Mayang melepaskan pelukannya. Berdekatan dengan laki laki tampan itu seolah kembali membangkitkan nafffsu birahi nya yang tinggi. Ia lantas menangkup wajah berjambang itu, mendekatkan wajahnya dan berniat untuk mencium bibir pria yang sudah sangat lama ia rindukan itu.
Alih alih membiarkan Mayang melakukan nya, laki laki itu justru menghindar, menjauhkan wajahnya dari Mayang yang sepertinya mulai agresif itu.
"kenapa mas?" tanya Mayang sedikit kesal.
"maaf, aku belum siap....aku hanya ingin tidur satu ranjang saja denganmu malam ini, temani aku...tapi jangan meminta lebih...aku masih belum siap, Mayang...." ucap Leon.
Mayang menghela nafas panjang.Kesal sebenarnya, tapi ya sudah lah, yang penting Leon sudah mau pulang dan menemuinya. Itu sudah suatu kemajuan yang sangat luar biasa bukan?
Mayang mencoba tersenyum.
"ya udah ....aku ngerti....aku temenin kamu tidur ya...." ucap Mayang.
Leon hanya mengangguk.
Sepasang suami istri itupun naik ke atas ranjang. Mereka berbaring di atas kasur empuk itu dan mengenakan satu selimut yang sama untuk keduanya.

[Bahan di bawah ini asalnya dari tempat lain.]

(** * Qtends backend: order checkout and cancellation

    A shallow embedding of the order workflow of the Qtends e-commerce
    backend (Express handlers over a MongoDB store, accessed through
    mongoose), together with the properties of its specification and
    further properties of the handlers around it.

    Sources embedded here:
    - [controllers/order-controller/order.controller.js]
      ([calcShipping], [calcTax], [createOrderSchema], [createOrder],
       [getOrder], [updateStatusSchema], [updateOrderStatus],
       [cancelMyOrder]);
    - [controllers/product-controller/product.controller.js]
      ([toSlug], [uniqueSlug], [resolveCategoryRefs], [createSchema],
       [getProduct], [createProduct], [updateSchema], [updateProduct],
       [deleteProduct]);
    - [controllers/cart-controller/cart.controller.js]
      ([getOrCreateCart], [computeTotals], [getCart], [addSchema],
       [addItem], [updateSchema], [updateItem], [removeItem],
       [clearCart]) and the cart router;
    - the middlewares ([requireAuth], [requireAdmin], [notFound],
      [errorHandler]) and the admin routes;
    - the mongoose schemas of products, categories, carts and orders.

    Not embedded: the listings ([myOrders], [listAllOrders],
    [listProducts]), which sort by the [createdAt] timestamp, and the
    authentication and category controllers.

    Modelling conventions:
    - a JavaScript [Number] holding money is kept abstract behind the class
      [Number] (the handlers only multiply, add and call [toFixed(2)]); the
      instance [Float64.float_Number] is IEEE 754 binary64, which is what
      the JavaScript engine computes with;
    - [stock] and [qty] are [Number]s that validation keeps integral
      ([z.number().int()]): each is modelled by the integer it is, of type
      [Z], and the sum the store computes for [$inc] on a stock is rounded
      as binary64 rounds it ([add64]): it is exact up to [2^53] only;
    - a collection is a finite map from [_id] to document; the store seen by
      a request is a pair of the committed database and, while a
      transaction is open, the session's working copy;
    - handlers are written in a state-and-exception monad [M]; drivers'
      failures are injected through the oracle [faults]. *)

From Stdlib Require Import ZArith Lia.
From Stdlib Require PrimFloat SpecFloat FloatOps.
From stdpp Require Import gmap strings list pretty.

Open Scope Z_scope.

(** ** JavaScript numbers *)

(** The arithmetic the order code performs on monetary values. *)
Class Number (num : Type) := {
  (** the literal [0] *)
  num_zero : num;
  (** an integral [Number] (a quantity) seen as a number *)
  num_of_int : Z -> num;
  (** [x + y] *)
  num_add : num -> num -> num;
  (** [x * y] *)
  num_mul : num -> num -> num;
  (** [+x.toFixed(2)] *)
  num_round2 : num -> num;
  (** [x >= 0], zod's [nonnegative()] *)
  num_nonneg : num -> bool
}.

(** IEEE 754 binary64, the arithmetic of the JavaScript engine. *)
Module Float64.
Import PrimFloat.

(** The binary64 value nearest to an integer. *)
Definition of_int (z : Z) : float :=
  FloatOps.SF2Prim
    (SpecFloat.binary_normalize FloatOps.prec FloatOps.emax z 0 false).

(** [+x.toFixed(2)].  [Number.prototype.toFixed] picks the integer [n] for
    which [n / 100 - x] is closest to zero (the larger one on a tie), on
    the exact value of [x], prints [n] with two decimals, and the unary
    [+] reads that decimal back to the nearest binary64.  From [2^46] on,
    two neighbouring binary64 values are more than [0.01] apart and the
    result is [x] itself (this also covers the [x >= 1e21] branch of
    [toFixed] and the infinities); below, [n < 2^53] is exact in
    binary64 and the correctly rounded quotient [n / 100] is the nearest
    binary64 to the printed decimal. *)
Definition round2 (x : float) : float :=
  match FloatOps.Prim2SF x with
  | SpecFloat.S754_nan | SpecFloat.S754_infinity _ => x
  | SpecFloat.S754_zero _ => zero
  | SpecFloat.S754_finite s m e =>
      if leb (of_int (2 ^ 46)) (abs x) then x
      else
        let n := if 0 <=? e then 100 * Z.pos m * 2 ^ e
                 else (200 * Z.pos m + 2 ^ (- e)) / 2 ^ (1 - e) in
        let r := div (of_int n) (of_int 100) in
        if s then opp r else r
  end.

Mayang yang terlihat sangat bahagia itupun meringsut, memeluk laki laki itu dengan erat dan mulai memejamkan matanya.
Leon menatap wanita itu. Tangannya tergerak mengusap lembut pucuk kepala wanita tiga puluh lima tahun tersebut.
namun......
Wajah sendu itu mendadak hilang tak berbekas. Berganti dengan seringai tajam mengerikan yang penuh dendam dan amarah.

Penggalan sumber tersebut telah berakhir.